■ **Brief**
Retype all of the entries word for word.

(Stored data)
Lemma captureAndAnalyze_cases (isProcessing : bool) (refs : Refs Error) :
  let r := captureAndAnalyze analyze onUpdate isProcessing refs in
  snd r = Returns tt /\
  (isProcessing = true \/ videoRef refs = None \/ canvasRef refs = None \/
   (exists rs, videoRef refs = Some rs /\ rs <> 4%Z) -> fst r = []) /\
  (fst r = [] \/
   exists mid,
     fst r = SetIsProcessing true :: mid ++ [SetIsProcessing false] /\
     (mid = [] \/ mid = [ConsoleError] \/
      exists canvas url d,
        canvasRef refs = Some canvas /\ toDataURL canvas = Returns url /\
        analyze (nth_error (split ","%char url) 1) = Returns d /\
        (mid = [OnUpdate d] \/ mid = [OnUpdate d; ConsoleError]))) /\
  isProcessingAfter false (fst r) = false.
Proof.
  cbv zeta. unfold captureAndAnalyze.
  destruct refs as [[rs |] [[ctx toURL] |]]; cbn [videoRef canvasRef];
    try (repeat split; auto; intros; reflexivity).
  destruct isProcessing.
  { repeat split; auto. }
  destruct (rs =? 4)%Z eqn:Hrs; cbn [negb].
  2: { repeat split; auto. }
  apply Z.eqb_eq in Hrs. subst rs.
  assert (Hskip :
    forall effs : list Effect,
      false = true \/ Some 4%Z = None \/
      Some (mkCanvas ctx toURL) = None \/
      (exists rs, Some 4%Z = Some rs /\ rs <> 4%Z) -> effs = []).
  { intros effs [H | [H | [H | (rs & H & Hne)]]]; try discriminate.
    injection H as <-. congruence. }
  cbn [getContext toDataURL].
  destruct ctx as [[draw] |]; cbn [drawImage].
  2: { cbn. repeat split; auto. right. exists []. auto. }
  destruct draw as [[] | e].
  2: { cbn. repeat split; auto. right. exists [ConsoleError]. auto. }
  destruct toURL as [url | e].
  2: { cbn. repeat split; auto. right. exists [ConsoleError]. auto. }
  cbn [cbind call emit app].
  destruct (analyze (nth_error (split ","%char url) 1)) as [d | e] eqn:Han.
  2: { cbn. repeat split; auto. right. exists [ConsoleError]. auto. }
  destruct (onUpdate d) as [[] | e] eqn:Hup.
  - cbn. repeat split; auto. right. exists [OnUpdate d].
    split; [reflexivity |]. right. right. eauto 10.
  - cbn. repeat split; auto. right.
    exists [OnUpdate d; ConsoleError].
    split; [reflexivity |]. right. right. eauto 10.
Qed.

■ **Output below**
Lemma captureAndAnalyze_cases (isProcessing : bool) (refs : Refs Error) :
  let r := captureAndAnalyze analyze onUpdate isProcessing refs in
  snd r = Returns tt /\
  (isProcessing = true \/ videoRef refs = None \/ canvasRef refs = None \/
   (exists rs, videoRef refs = Some rs /\ rs <> 4%Z) -> fst r = []) /\
  (fst r = [] \/
   exists mid,
     fst r = SetIsProcessing true :: mid ++ [SetIsProcessing false] /\
     (mid = [] \/ mid = [ConsoleError] \/
      exists canvas url d,
        canvasRef refs = Some canvas /\ toDataURL canvas = Returns url /\
        analyze (nth_error (split ","%char url) 1) = Returns d /\
        (mid = [OnUpdate d] \/ mid = [OnUpdate d; ConsoleError]))) /\
  isProcessingAfter false (fst r) = false.
Proof.
  cbv zeta. unfold captureAndAnalyze.
  destruct refs as [[rs |] [[ctx toURL] |]]; cbn [videoRef canvasRef];
    try (repeat split; auto; intros; reflexivity).
  destruct isProcessing.
  { repeat split; auto. }
  destruct (rs =? 4)%Z eqn:Hrs; cbn [negb].
  2: { repeat split; auto. }
  apply Z.eqb_eq in Hrs. subst rs.
  assert (Hskip :
    forall effs : list Effect,
      false = true \/ Some 4%Z = None \/
      Some (mkCanvas ctx toURL) = None \/
      (exists rs, Some 4%Z = Some rs /\ rs <> 4%Z) -> effs = []).
  { intros effs [H | [H | [H | (rs & H & Hne)]]]; try discriminate.
    injection H as <-. congruence. }
  cbn [getContext toDataURL].
  destruct ctx as [[draw] |]; cbn [drawImage].
  2: { cbn. repeat split; auto. right. exists []. auto. }
  destruct draw as [[] | e].
  2: { cbn. repeat split; auto. right. exists [ConsoleError]. auto. }
  destruct toURL as [url | e].
  2: { cbn. repeat split; auto. right. exists [ConsoleError]. auto. }
  cbn [cbind call emit app].
  destruct (analyze (nth_error (split ","%char url) 1)) as [d | e] eqn:Han.
  2: { cbn. repeat split; auto. right. exists [ConsoleError]. auto. }
  destruct (onUpdate d) as [[] | e] eqn:Hup.
  - cbn. repeat split; auto. right. exists [OnUpdate d].
    split; [reflexivity |]. right. right. eauto 10.
  - cbn. repeat split; auto. right.
    exists [OnUpdate d; ConsoleError].
    split; [reflexivity |]. right. right. eauto 10.
Qed.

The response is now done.